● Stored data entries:
*** Begin section ***
Lemma find_add_fresh key info b1 b2 s : fresh_map (fo_map s) → fresh_map (fo_map (find_add c key info b1 b2 s)).
Proof.
  intros Hs. unfold find_add. destruct (fo_map s !! key) as [om|] eqn:Hk.
  - case_decide; [by apply write_cell_fresh|]. simpl. apply fresh_map_insert; [|done]. exact (Hs key om Hk).
  - destruct b2; [|by apply fresh_map_insert].
    apply fresh_map_insert; [done|]. by apply write_cell_fresh.
Qed.

Lemma find_step_fresh host hi used known osd s info s' :
  find_step c metas infos host hi used known osd s info = Some s' →
  fresh_map (fo_map s) → fresh_map (fo_map s').
Proof.
  intros (from & _ & Hf)%bind_Some Hs. revert Hf. destruct (from && hi_inSpec hi).
  - intros [= <-]. unfold find_in_spec_host. destruct (inSpec info used "") as [[? ?] inspec].
    destruct inspec; case_match; try apply write_cell_fresh; done.
  - cbv zeta. set (st := is_stray _ osd && _). destruct (st || negb from); intros [= <-]; by apply find_add_fresh.
Qed.

Lemma find_osd_fresh host hi used hs e hs' :
  find_osd c metas infos host hi used hs e = Some hs' → fresh_map (fh_map hs) → fresh_map (fh_map hs').
Proof.
  destruct e as [osd l]. intros (cell & _ & Hf)%bind_Some Hs. apply bind_Some in Hf as (s & Hl & Hf).
  assert (fresh_map (fo_map s)) as Hfs.
  { eapply (foldo_inv (λ s, fresh_map (fo_map s))); [| |exact Hl]; [done|].
    intros i s0 s1 _ Hs0 Hs1. by eapply find_step_fresh. }
  revert Hf. cbv zeta. set (s1 := if hi_inSpec hi && fo_allow s then _ else s).
  assert (fresh_map (fo_map s1)) as Hfs1 by (subst s1; case_match; [by apply fresh_map_insert|done]).
  assert (fresh_map (find_expected hi osd (range 23 cell).*1 s1 (fh_known hs)).1) as Hex.
  { unfold find_expected. repeat case_match; try done. simpl. apply fresh_map_insert; [|done].
    match goal with Hl : _ !! osd = Some _ |- _ => exact (Hfs1 _ _ Hl) end. }
  destruct (find_expected _ _ _ _ _) as [m known]. by intros [= <-].
Qed.

Lemma find_report_ok host hi used hm report strays hm' w strays' b1 b2 b3 :
  find_report c metas infos host hi used hm report strays = Some (hm', w, strays') →
  host_entry b1 b2 b3 hm → host_entry b1 b2 b3 hm'.
Proof.
  intros (hs & Hl & Hf)%bind_Some Hhm. apply bind_Some in Hf as (m & Hlost & Hf).
  assert (fresh_map m) as Hm.
  { eapply (foldo_inv fresh_map); [| |exact Hlost].
    - eapply (foldo_inv (λ s, fresh_map (fh_map s))); [| |exact Hl]; [apply fresh_map_empty|].
      intros e s0 s1 _ Hs0 Hs1. by eapply find_osd_fresh.
    - intros [o z] m0 m1 _ Hm0 (meta & _ & Hs)%bind_Some. simplify_eq. by apply fresh_map_insert. }
  pose proof (checkDeviceZapping_fresh host m (fh_lock hs)
    (lc_AllowToRemoveManuallyCreatedLVM (c_lcmConfig c)) Hm) as Hz.
  destruct (checkDeviceZapping _ _ _ _) as [m' w']. simpl in Hz.
  case_decide; simplify_eq/=; [done|]. by apply host_entry_set_map.
Qed.

Definition found_entry (host : string) (hm : HostMapping) : Prop :=
  ∃ hi, hosts !! host = Some hi ∧ host_entry (negb (hi_inSpec hi)) false (hi_available hi) hm.

Definition found (st : vstate) : Prop := map_Forall found_entry (ri_CleanupMap (vs_ri st)).

Lemma find_commit_ok host hi hm st : found_entry host hm → found st → found (find_commit host hi hm st).
Proof. intros. unfold find_commit. case_match; [|done]. by apply map_Forall_insert_2. Qed.

Lemma find_host_ok host hi st :
  hosts !! host = Some hi → found st →
  spec report_event (find_host c metas infos host hi st) (λ r, ∀ st', r = Some st' → found st').
Proof.
  intros Hhi Hst. unfold find_host.
  set (hm := mkHostMapping _ _ _ _ _ _).
  assert (host_entry (negb (hi_inSpec hi)) false (hi_available hi) hm) as Hhm
    by (split; try done; apply fresh_map_empty).
  destruct (hi_available hi && hi_labeled hi).
  - destruct (if hi_inSpec hi then analysis_block c host else None) as [[?|?]|];
      [apply spec_ret; by intros ? [= <-]..|].
    destruct (if hi_inSpec hi then _ else _) as [used|]; [|by apply spec_ret].
    apply spec_bind_any; [apply node_report_spec|].
    intros [[report|] [|i l]]; apply spec_ret; intros st' Hv; try (by simplify_eq/=).
    apply bind_Some in Hv as ([[hm' w] strays] & Hr & Hv). simplify_eq/=.
    apply find_commit_ok; [|done]. exists hi. split; [done|]. by eapply find_report_ok.
  - destruct (hi_inSpec hi) eqn:Hin; [apply spec_ret; by intros ? [= <-]|].
    apply spec_ret. intros st' ([hm' w] & Hr & Hv)%bind_Some. simplify_eq/=.
    apply find_commit_ok; [|done]. exists hi. split; [done|]. rewrite Hin. revert Hr. unfold find_no_daemon.
    destruct (hi_inCrush hi); [|by intros [= <- <-]].
    intros ([m w'] & Hfill & Hr)%bind_Some. simplify_eq/=. apply fillOsdMapping_fresh in Hfill.
    by apply host_entry_set_map, Hfill; apply host_entry_set_missed.
Qed.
*** End section ***
● TRY IT: Above are the records; from them, give again exactly the lines from the one containing "case_decide; simplify_eq/=; [done|]." through the one containing "- destruct (hi_inSpec", both included.

● RESPONSE:
  case_decide; simplify_eq/=; [done|]. by apply host_entry_set_map.
Qed.

Definition found_entry (host : string) (hm : HostMapping) : Prop :=
  ∃ hi, hosts !! host = Some hi ∧ host_entry (negb (hi_inSpec hi)) false (hi_available hi) hm.

Definition found (st : vstate) : Prop := map_Forall found_entry (ri_CleanupMap (vs_ri st)).

Lemma find_commit_ok host hi hm st : found_entry host hm → found st → found (find_commit host hi hm st).
Proof. intros. unfold find_commit. case_match; [|done]. by apply map_Forall_insert_2. Qed.

Lemma find_host_ok host hi st :
  hosts !! host = Some hi → found st →
  spec report_event (find_host c metas infos host hi st) (λ r, ∀ st', r = Some st' → found st').
Proof.
  intros Hhi Hst. unfold find_host.
  set (hm := mkHostMapping _ _ _ _ _ _).
  assert (host_entry (negb (hi_inSpec hi)) false (hi_available hi) hm) as Hhm
    by (split; try done; apply fresh_map_empty).
  destruct (hi_available hi && hi_labeled hi).
  - destruct (if hi_inSpec hi then analysis_block c host else None) as [[?|?]|];
      [apply spec_ret; by intros ? [= <-]..|].
    destruct (if hi_inSpec hi then _ else _) as [used|]; [|by apply spec_ret].
    apply spec_bind_any; [apply node_report_spec|].
    intros [[report|] [|i l]]; apply spec_ret; intros st' Hv; try (by simplify_eq/=).
    apply bind_Some in Hv as ([[hm' w] strays] & Hr & Hv). simplify_eq/=.
    apply find_commit_ok; [|done]. exists hi. split; [done|]. by eapply find_report_ok.
  - destruct (hi_inSpec hi) eqn:Hin; [apply spec_ret; by intros ? [= <-]|].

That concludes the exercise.